Tyson was so intent on smashing Savarese into oblivion that he simply ignored Coyle’s demand to stop boxing and carried on his attacks until he spotted his cornermen entering the ring.
“I must have stopped hundreds of fights,” said Coyle, “and it was the only fight when it was the winner who wanted to carry on! Tyson really wanted to put the guy away. I had to stop him doing what he wanted to do – and he took some convincing!”
9. Tony Tubbs
The blubbery, quick-fisted Tubbs was a former WBA champion – and for one of the judges, he did enough to win the opening round. Tubbs then came apart dramatically after Tyson connected with a left hook in the second round.
8. Larry Holmes
Tyson ruthlessly dealt with the 38 year-old former champion, who learned the folly of chasing a young man’s dreams on old legs. After three rounds of being mauled and bashed up, Holmes did start the fourth round well, bouncing on the balls of his feet and jabbing like he did in his prime.
But then Tyson caught up with him and put him away.
7. Marvis Frazier
’30-Second Warning’ read the front-page headline in ‘Boxing News’ after Tyson’s 25th pro fight. Frazier was desperate to be more than the son of one the greatest heavyweights of the modern era – but he was brutally exposed in just 30 seconds by Tyson. Frazier shook his head afterwards.
“Mike, I think you must have got in the ring with a sledgehammer.”
6. Reggie Gross
Sensational action here . . . Midway through the opening round, Gross really went for Tyson and for a moment or two, ringsiders wondered if Tyson had felt an uppercut. He answered with a perfect left hook.
5. Michael Johnson
“Everybody’s on about his power,” said Johnson ahead of Tyson’s ninth pro fight.
“But how will he react when I land my best punches? That’s the sixty four thousand dollar question.” It went unanswered. Tyson had Johnson over with a left hook to the body – then wiped him out with a right-hand thunderbolt.
4. Pinklon Thomas
Thomas was a skilled former WBC champion, but couldn’t keep Tyson off him. Tyson wobbled him in the sixth with a left hook – and opened up with 15 unanswered punches to put him on his back and out of the fight.
3. Francois Botha
US commentators were hinting Tyson was shot as he fell behind early on to the South African known as ‘The White Buffalo.’ Tyson was, they reckoned, struggling to land a clean punch and then in the dying seconds of the fifth round, he let go a right hand.
2. Trevor Berbick
The bonkers Berbick had finally sent Muhammad Ali into retirement and legend has it, ‘The Greatest’ told Tyson on his way to the ring: ‘Kick his ass for me.” Tyson didn’t disappoint. In the second round he hit Berbick with a short left hook that left him flopping around the canvas like a toddler in a playpen.
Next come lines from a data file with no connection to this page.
(** X6. A session in which every question times out: after
    [load_questions(qs)] and one [submit_answer(-1, t)] for each time in
    [ts], the position is [min(len(ts), len(qs))], the score is 0 and the
    timing log holds the first [len(qs)] of the times; submissions after
    the last question are ignored. *)
Theorem session_of_timeouts_scores_nothing w0 qs now ts :
  let e := engine (run_session (timeouts ts)
                               (snd (load_questions qs now w0))) in
  current_question e = Nat.min (length ts) (length qs)
  /\ score e = 0
  /\ question_times e = take (length qs) ts.
Proof.
  intros e.
  destruct (run_timeouts ts (snd (load_questions qs now w0)))
    as (_ & Hs & Hp & Ht); [simpl; lia|].
  fold e in Hs, Hp, Ht. simpl in Hs, Hp, Ht.
  rewrite Nat.sub_0_r in Ht. done.
Qed.

(** ** Score, position and the results *)

(** X7. In every state reached after a [load_questions] the score is at
    most the number of questions answered so far, which is at most the
    number of questions. *)
Theorem score_at_most_position w0 qs now (cs : list call) :
  let e := engine (run cs (snd (load_questions qs now w0))) in
  score e <= current_question e
  /\ current_question e <= length (questions e).
Proof.
  intros e.
  assert (Hc : consistent e) by apply consistent_run, consistent_load.
  destruct Hc as (Hs & Hu & _ & Hp). split; [|done].
  rewrite Hs, <- Hu. apply List.filter_length_le.
Qed.
Lemma emit_attribute_Ok type_uri attribute L L' :
  (∀ alias u,
     NamespaceMap.alias_to_namespace (FetchRequest.aliases L) !! alias
     = Some u
     ↔ NamespaceMap.namespace_to_alias (FetchRequest.aliases L) !! u
       = Some alias) →
  NamespaceMap.namespace_to_alias (FetchRequest.aliases L) !! type_uri
  = None →
  FetchRequest.emit_attribute type_uri attribute L = Ok L' →
  ∃ alias,
    (AttrInfo.alias attribute = Some alias
     ∨ (AttrInfo.alias attribute = None
        ∧ ∃ i, alias = NamespaceMap.numbered i))
    ∧ NamespaceMap.alias_to_namespace (FetchRequest.aliases L) !! alias
      = None
    ∧ L' = FetchRequest.mkLocals
             (NamespaceMap.mk
                (<[alias := type_uri]>
                   (NamespaceMap.alias_to_namespace (FetchRequest.aliases L)))
                (<[type_uri := alias]>
                   (NamespaceMap.namespace_to_alias (FetchRequest.aliases L))))
             (if AttrInfo.required attribute
              then FetchRequest.required L ++ [alias]
              else FetchRequest.required L)
             (if AttrInfo.required attribute
              then FetchRequest.if_available L
              else FetchRequest.if_available L ++ [alias])
             (<["type." +:+ alias := type_uri]>
                match AttrInfo.count attribute with
                | Some c =>
                    <["count." +:+ alias := Py.str c]> (FetchRequest.ax_args L)
                | None => FetchRequest.ax_args L
                end).
Proof.
  intros Hwf Hnew Hrun. unfold FetchRequest.emit_attribute in Hrun.
  apply bind_Ok in Hrun as ([alias nm'] & Halias & Hret).
  injection Hret as <-. exists alias.
  destruct (AttrInfo.alias attribute) as [fixed|] eqn:Hfixed.
  - apply addAlias_Ok in Halias as (-> & -> & [Hfree|Hbound] & _).
    + split_and!; [by left | done | done].
    + apply Hwf in Hbound. congruence.
  - apply (add_Ok _ _ _ _ Hnew) in Halias as (Hnum & Hfree & ->).
    split_and!; [by right | done | done].
Qed.

Lemma type_key_inj a b : "type." +:+ a = "type." +:+ b → a = b.
Proof. intros H. by injection H. Qed.

Lemma count_key_inj a b : "count." +:+ a = "count." +:+ b → a = b.
Proof. intros H. by injection H. Qed.

Lemma serialized_from_step processed L type_uri attribute L' :
  serialized_from processed L →
  type_uri ∉ processed.*1 →
  FetchRequest.emit_attribute type_uri attribute L = Ok L' →
  serialized_from (processed ++ [(type_uri, attribute)]) L'.
Proof.
  intros (Hwf & Hdom & Hkind & Hargs & Hreq & Hia) Hfresh Hrun.
  assert (NamespaceMap.namespace_to_alias (FetchRequest.aliases L)
            !! type_uri = None) as Hnew.
  { apply eq_None_not_Some. by rewrite Hdom. }
  destruct (emit_attribute_Ok _ _ _ _ Hwf Hnew Hrun)
    as (alias & Halias & Hfree & ->).
  set (a2n := NamespaceMap.alias_to_namespace (FetchRequest.aliases L)) in *.
  set (n2a := NamespaceMap.namespace_to_alias (FetchRequest.aliases L)) in *.
  assert (∀ a, a2n !! a = Some type_uri → False) as Hno_uri.
  { intros a Ha. apply Hwf in Ha. congruence. }
  assert (∀ v, n2a !! v = Some alias → False) as Hno_alias.
  { intros v Hv. apply Hwf in Hv. congruence. }
  assert (∀ v attr', (v, attr') ∈ processed → v ≠ type_uri) as Hother.
  { intros v attr' Hin ->. apply Hfresh. apply list_elem_of_fmap.
    by exists (type_uri, attr'). }
  assert (∀ v attr',
            (v, attr') ∈ processed ++ [(type_uri, attribute)]
            ↔ (v, attr') ∈ processed ∨ (v = type_uri ∧ attr' = attribute))
    as Hin_new.
  { intros v attr'. rewrite elem_of_app, list_elem_of_singleton.
    split; (intros [?|Hx]; [by left|right]).
    - by injection Hx as -> ->.
    - by destruct Hx as [-> ->]. }
  unfold serialized_from. simpl. split_and!.
  - intros a v.
    destruct (decide (alias = a)) as [->|Ha], (decide (type_uri = v))
      as [->|Hv]; rewrite ?lookup_insert_eq, ?lookup_insert_ne by done.
    + done.
    + split; [congruence | intros Hx; by destruct (Hno_alias _ Hx)].
    + split; [intros Hx; by destruct (Hno_uri _ Hx) | congruence].
    + apply Hwf.
  - intros v. rewrite fmap_app, elem_of_app. simpl.
    rewrite list_elem_of_singleton.
    destruct (decide (type_uri = v)) as [->|Hv].
    + rewrite lookup_insert_eq. split; [by right | by eexists].
    + rewrite lookup_insert_ne by done. rewrite Hdom.
      split; [by left | by intros [?|?]].
  - intros v attr' a [Hin|[-> ->]]%Hin_new Hlook.
    + rewrite lookup_insert_ne in Hlook by (by apply not_eq_sym, (Hother _ attr')).
      by eapply Hkind.
    + rewrite lookup_insert_eq in Hlook. by injection Hlook as <-.
  - intros key value.
    destruct (decide ("type." +:+ alias = key)) as [<-|Htype].
    { rewrite lookup_insert_eq. split.
      - intros [= <-]. right. left. exists alias.
        by rewrite lookup_insert_eq.
      - intros [[? _]|[(a & ->%type_key_inj & Ha)|(a & ? & ? & ? & ? & _)]];
          [done| |done].
        by rewrite lookup_insert_eq in Ha. }
    rewrite lookup_insert_ne by done.
    assert ((∃ a, key = "type." +:+ a
                  ∧ <[alias := type_uri]> a2n !! a = Some value)
            ↔ ∃ a, key = "type." +:+ a ∧ a2n !! a = Some value) as ->.
    { split; intros (a & -> & Ha); exists a; (split; [done|]).
      - by rewrite lookup_insert_ne in Ha by congruence.
      - by rewrite lookup_insert_ne by congruence. }
    destruct (decide ("count." +:+ alias = key)) as [<-|Hcount].
    { assert (FetchRequest.ax_args L !! ("count." +:+ alias) = None)
        as Hold.
      { apply eq_None_not_Some. intros [v Hv]. apply Hargs in Hv.
        destruct Hv as [[? _]|[(a & ? & _)|(a & v' & ? & ? & ->%count_key_inj & Ha & _)]];
          [done|done|]. congruence. }
      destruct (AttrInfo.count attribute) as [c|] eqn:Hc.
      - rewrite lookup_insert_eq. split.
        + intros [= <-]. right. right. exists alias, type_uri, attribute, c.
          rewrite lookup_insert_eq. split_and!; try done.
          apply Hin_new. by right.
        + intros [[? _]|[(a & ? & _)|(a & v' & attr' & c' & ->%count_key_inj & Ha & Hin & Hc' & ->)]];
            [done|done|].
          rewrite lookup_insert_eq in Ha. injection Ha as <-.
          apply Hin_new in Hin as [Hin|[_ ->]];
            [by destruct (Hother _ _ Hin)|]. congruence.
      - rewrite Hold. split; [done|].
        intros [[? _]|[(a & ? & _)|(a & v' & attr' & c' & ->%count_key_inj & Ha & Hin & Hc' & ->)]];
          [done|done|].
        rewrite lookup_insert_eq in Ha. injection Ha as <-.
        apply Hin_new in Hin as [Hin|[_ ->]];
          [by destruct (Hother _ _ Hin)|]. congruence. }
    assert (match AttrInfo.count attribute with
            | Some c => <["count." +:+ alias := Py.str c]> (FetchRequest.ax_args L)
            | None => FetchRequest.ax_args L
            end !! key = FetchRequest.ax_args L !! key) as ->.
    { destruct (AttrInfo.count attribute); [|done].
      by rewrite lookup_insert_ne. }
    rewrite Hargs.
    assert ((∃ a v attr' c,
               key = "count." +:+ a
               ∧ <[alias := type_uri]> a2n !! a = Some v
               ∧ (v, attr') ∈ processed ++ [(type_uri, attribute)]
               ∧ AttrInfo.count attr' = Some c ∧ value = Py.str c)
            ↔ ∃ a v attr' c,
                key = "count." +:+ a ∧ a2n !! a = Some v
                ∧ (v, attr') ∈ processed
                ∧ AttrInfo.count attr' = Some c ∧ value = Py.str c) as ->;
      [|done].
    split; intros (a & v & attr' & c & -> & Ha & Hin & Hc & ->);
      exists a, v, attr', c.
    + rewrite lookup_insert_ne in Ha by congruence.
      apply Hin_new in Hin as [Hin|[-> _]];
        [done | by destruct (Hno_uri _ Ha)].
    + rewrite lookup_insert_ne by congruence.
      split_and!; try done. apply Hin_new. by left.
  - intros a. split.
    + intros Hin.
      assert (a ∈ FetchRequest.required L
              ∨ (AttrInfo.required attribute = true ∧ a = alias))
        as [Hold|[Hr ->]].
      { destruct (AttrInfo.required attribute); [|by left].
        apply elem_of_app in Hin as [?| ->%list_elem_of_singleton];
          [by left | by right]. }
      * apply Hreq in Hold as (v & attr' & Hv & Hlook & Hr).
        exists v, attr'. split; [apply Hin_new; by left|].
        by rewrite lookup_insert_ne
          by (by apply not_eq_sym, (Hother _ attr')).
      * exists type_uri, attribute. rewrite lookup_insert_eq.
        split; [apply Hin_new; by right | done].
    + intros (v & attr' & [Hin|[-> ->]]%Hin_new & Hlook & Hr).
      * rewrite lookup_insert_ne in Hlook
          by (by apply not_eq_sym, (Hother _ attr')).
        assert (a ∈ FetchRequest.required L) as Hold
          by (apply Hreq; eauto).
        destruct (AttrInfo.required attribute); [|done].
        apply elem_of_app. by left.
      * rewrite lookup_insert_eq in Hlook. injection Hlook as <-.
        rewrite Hr. apply elem_of_app. right. apply list_elem_of_here.
  - intros a. split.
    + intros Hin.
      assert (a ∈ FetchRequest.if_available L
              ∨ (AttrInfo.required attribute = false ∧ a = alias))
        as [Hold|[Hr ->]].
      { destruct (AttrInfo.required attribute); [by left|].
        apply elem_of_app in Hin as [?| ->%list_elem_of_singleton];
          [by left | by right]. }
      * apply Hia in Hold as (v & attr' & Hv & Hlook & Hr).
        exists v, attr'. split; [apply Hin_new; by left|].
        by rewrite lookup_insert_ne
          by (by apply not_eq_sym, (Hother _ attr')).
      * exists type_uri, attribute. rewrite lookup_insert_eq.
        split; [apply Hin_new; by right | done].
    + intros (v & attr' & [Hin|[-> ->]]%Hin_new & Hlook & Hr).
      * rewrite lookup_insert_ne in Hlook
          by (by apply not_eq_sym, (Hother _ attr')).
        assert (a ∈ FetchRequest.if_available L) as Hold
          by (apply Hia; eauto).
        destruct (AttrInfo.required attribute); [done|].
        apply elem_of_app. by left.
      * rewrite lookup_insert_eq in Hlook. injection Hlook as <-.
        rewrite Hr. apply elem_of_app. right. apply list_elem_of_here.
Qed.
At 20 years, four months and two days old, Tyson was the youngest world heavyweight champion in history, the US commentator stating at the end: “It’s over . . . that’s all – and we have a new era in boxing.”
1. Michael Spinks
This was huge. The undisputed champion, Tyson, against the lineal champion, Spinks. Both were unbeaten too. Tyson was 34-0, Spinks 31-0. Spinks had moved up from light-heavyweight, where he had been undisputed champion, but still, there were those who thought that with his ring craft, he had a chance in a fight billed as ‘Once and For All.’ Turned out, he had no chance. It was all over in 91 seconds.
The right-hand finisher was compared to Rocky Marciano’s Suzy Q piledriver that separated Jersey Joe Walcott from the world heavyweight championship more than three decades earlier. Still only 22, this may have been Tyson at his peak.